Definition generateYamlContent (answers : EntryAnswers)
  : Completion (str * str) :=
  slugifiedTitle <- slugify_lower (title answers) ;;
  let tagsArray := tagsArray_of answers in
  let yamlContent := opening answers tagsArray in
  let yamlContent :=
    if pageHasCode answers
    then yamlContent
           ++ lit "pageHasCode: " ++ interp_bool (pageHasCode answers) ++ [nl]
    else yamlContent in
  let yamlContent :=
    if pageHasYoutube answers
    then yamlContent
           ++ lit "pageHasYoutube: "
           ++ interp_bool (pageHasYoutube answers) ++ [nl]
    else yamlContent in
  let yamlContent :=
    if snow answers
    then yamlContent ++ lit "snow: " ++ interp_bool (snow answers) ++ [nl]
    else yamlContent in
  yamlContent <-
    (if hasImage answers
     then
       shown <- not_blank (imageSource answers) ;;
       if shown
       then
         let yamlContent :=
           yamlContent
             ++ lit "image:" ++ [nl]
             ++ lit "  source: " ++ interp (imageSource answers) ++ [nl]
             ++ lit "  alt: " ++ interp (imageAlt answers) ++ [nl] in
         credited <- not_blank (creditPerson answers) ;;
         Normal
           (if credited
            then yamlContent
                   ++ lit "  creditPerson: "
                   ++ interp (creditPerson answers) ++ [nl]
                   ++ lit "  creditLink: "
                   ++ interp (creditLink answers) ++ [nl]
            else yamlContent)
       else Normal yamlContent
     else Normal yamlContent) ;;
  let yamlContent := yamlContent ++ lit "draft: true" ++ [nl] ++ lit "---" in
  Normal (yamlContent, slugifiedTitle).

(** [entryTypeToDir[answers.entryType]] inside a template; a missing entry
    type looks up [undefined]. *)
Definition entryTypeToDir (t : option EntryType) : str :=
  match t with
  | Some Post => lit "posts"
  | Some Note => lit "notes"
  | Some TIL => lit "til"
  | None => lit "undefined"
  end.

Definition targetDir (answers : EntryAnswers) : str :=
  BASE_DIR ++ entryTypeToDir (entryType answers) ++ lit "/".

Definition filePath (answers : EntryAnswers) (slugifiedTitle : str) : str :=
  targetDir answers ++ slugifiedTitle ++ lit ".md".


(** What [main] does with the answers: assemble, and write the file under
    the directory of the entry type.  Making the directory and opening the
    editor leave the written file as it is. *)
Definition write_entry (answers : EntryAnswers) (rest : list Reply)
  : Run FileWrite :=
  and_then (returned (generateYamlContent answers) rest) (fun result rest =>
  let '(yamlContent, slugifiedTitle) := result in
  Done (mkWrite (filePath answers slugifiedTitle) yamlContent) rest).

Definition main (today : str) (replies : list Reply) : Run FileWrite :=
  and_then (promptUser today replies) write_entry.

End EntryTyped.

(** Third script of [src/unnamed/part_000] (lines 409-512): the image block
    is written always, with the answers as they are. *)
Module Plain.

Definition promptUser_questions (today : str) : list Question :=
  [ input f_title "Title:" plain;
    input f_date "Date (yyyy-mm-dd):" (with_default (fixed (Some today)) plain);
    input f_tags "Tags (comma-separated):" plain;
    input f_description "Description:" plain;
    confirm f_pageHasCode "Page has code?" false;
    confirm f_snow "Snow?" false;
    confirm f_pageHasVideo "Page has video?" false;
    input f_imageSource "Image source:" (with_default default_image plain);
    input f_imageAlt "Image alt text:" plain ].

Definition promptUser (today : str) (replies : list Reply)
  : Run EntryAnswers :=
  inquirer_prompt (promptUser_questions today) replies.

Definition generateYamlContent (answers : EntryAnswers)
  : Completion (str * str) :=
  slugifiedTitle <- slugify_lower (title answers) ;;
  let tagsArray := tagsArray_of answers in
  let yamlContent := opening answers tagsArray in
  let yamlContent :=
    if pageHasCode answers
    then yamlContent
           ++ lit "pageHasCode: " ++ interp_bool (pageHasCode answers) ++ [nl]
    else yamlContent in
  let yamlContent :=
    if pageHasVideo answers
    then yamlContent
           ++ lit "pageHasVideo: "
           ++ interp_bool (pageHasVideo answers) ++ [nl]
    else yamlContent in
  let yamlContent :=
    if snow answers
    then yamlContent ++ lit "snow: " ++ interp_bool (snow answers) ++ [nl]
    else yamlContent in
  let yamlContent :=
    yamlContent
      ++ lit "image:" ++ [nl]
      ++ lit "  source: " ++ interp (imageSource answers) ++ [nl]
      ++ lit "  alt: " ++ interp (imageAlt answers) ++ [nl]
      ++ lit "---" in
  Normal (yamlContent, slugifiedTitle).


Definition main (today : str) (replies : list Reply) : Run FileWrite :=
  and_then (promptUser today replies) (fun answers rest =>
  and_then (returned (generateYamlContent answers) rest) (fun result rest =>
  let '(yamlContent, slugifiedTitle) := result in
  Done (mkWrite (slugifiedTitle ++ lit ".md") yamlContent) rest)).

End Plain.

(* ================================================================== *)
(** ** The scripts side by side *)

Inductive Script : Type := Youtube | Credit | Video | EntryTyped | Plain.

Definition generate (v : Script) (answers : EntryAnswers)
  : Completion (str * str) :=
  match v with
  | Youtube => Youtube.generateYamlContent answers
  | Credit => Credit.generateYamlContent answers
  | Video => Video.generateYamlContent answers
  | EntryTyped => EntryTyped.generateYamlContent answers
  | Plain => Plain.generateYamlContent answers
  end.

Definition promptUser_questions (v : Script) : str -> list Question :=
  match v with
  | Youtube => Youtube.promptUser_questions
  | Credit => Credit.promptUser_questions
  | Video => Video.promptUser_questions
  | EntryTyped => EntryTyped.promptUser_questions
  | Plain => Plain.promptUser_questions
  end.

Definition promptUser (v : Script) : str -> list Reply -> Run EntryAnswers :=
  match v with
  | Youtube => Youtube.promptUser
  | Credit => Credit.promptUser
  | Video => Video.promptUser
  | EntryTyped => EntryTyped.promptUser
  | Plain => Plain.promptUser
  end.

Definition main (v : Script) : str -> list Reply -> Run FileWrite :=
  match v with
  | Youtube => Youtube.main
  | Credit => Credit.main
  | Video => Video.main
  | EntryTyped => EntryTyped.main
  | Plain => Plain.main
  end.
(** The reference solver never raises on a one-entry history. *)
Lemma exact_solve_single_history (e : matrix) :
  exact_solve (UHF.pulay_B (e :: nil) 1) (UHF.pulay_right 1)
  = Some (1 :: einsum_ij_ij e e :: nil).
Proof.
  rewrite pulay_B_single. generalize (einsum_ij_ij e e). intros x.
  unfold exact_solve, UHF.pulay_right.
  assert (Hd : det 2 ((x :: - 1 :: nil) :: (- 1 :: 0 :: nil) :: nil) = - 1).
  { unfold det, for_range, vget. cbn. ring. }
  cbn [length]. rewrite Hd.
  case_bool_decide as Hz; [discriminate Hz|].
  f_equal. unfold det, for_range, vget. cbn.
  apply (f_equal2 cons); [|apply (f_equal2 cons); [|reflexivity]];
    field; discriminate.
Qed.

(** C7.  While a channel's DIIS history (after the append of the current
    pass) holds fewer than two entries, the pass does not extrapolate: it
    cannot raise, and the Fock matrices that are diagonalised are the ones
    just built.  And [diis] on a history of one entry returns that trial
    Fock matrix unchanged, with coefficient [1], whenever the solver returns
    a solution of the Pulay system. *)
Theorem short_history_keeps_raw_fock {lib : NumLib} (cfg : config)
    (m : UHF.molecule) :
  (forall st, UHF.reachable cfg m st ->
     (length (fst (appended_alpha m st)) < 2)%nat \/
     (length (fst (appended_beta m st)) < 2)%nat ->
     exists st',
       UHF.iteration cfg m st = Ok st' /\
       (UHF.F_alpha st', UHF.F_beta st')
         = UHF.build_fock m (UHF.D_alpha st) (UHF.D_beta st) /\
       UHF.C_alpha st' = snd (eigh (UHF.F_alpha st') (UHF.S m)) /\
       UHF.C_beta st' = snd (eigh (UHF.F_beta st') (UHF.S m))) /\
  (forall (F e : matrix) (cn : vector),
     linalg_solve (UHF.pulay_B (e :: nil) 1) (UHF.pulay_right 1) = Some cn ->
     length cn = 2%nat ->
     matvec (UHF.pulay_B (e :: nil) 1) cn = UHF.pulay_right 1 ->
     vget cn 0 = 1 /\ UHF.diis (F :: nil) (e :: nil) = Ok F).
Proof.
  split.
  - intros st Hreach Hshort.
    destruct (reachable_history_length cfg m st Hreach) as (Ha & Hb & _).
    assert (Hnum : UHF.iteration_num st = 0%nat).
    { unfold appended_alpha, appended_beta in Hshort. cbn [fst] in Hshort.
      rewrite !length_app, Ha, Hb in Hshort. cbn in Hshort. lia. }
    destruct (UHF.iteration cfg m st) as [st'|] eqn:Hstep.
    + exists st'. split; [reflexivity|].
      apply iteration_inv in Hstep. cbv zeta in Hstep.
      destruct Hstep as (Hex & _ & _ & _ & _ & _ & _ & _ & HCa & HCb & _).
      split; [|split; assumption].
      apply extrapolate_inv in Hex as [(_ & -> & ->) | (Hk & _)]; [|lia].
      destruct (UHF.build_fock _ _ _); reflexivity.
    + apply iteration_raises_iff in Hstep as [Hk _]. lia.
  - intros F e cn Hsolve Hlen Hsol.
    pose proof (single_history_coefficient e cn Hlen Hsol) as Hc.
    split; [exact Hc|].
    unfold UHF.diis. cbn [length]. rewrite Hsolve, Hlen.
    cbn [Nat.sub]. unfold for_range. cbn [seq fold_left].
    unfold mat_at. cbn [lookup list_lookup default from_option].
    rewrite Hc. f_equal. apply mplus_zeros_like_one.
Qed.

----------------------------------------

**Your task**
Looking at the records above, work out how many lines include the string "undefined". Give the number and nothing else.

**Problem solution**
2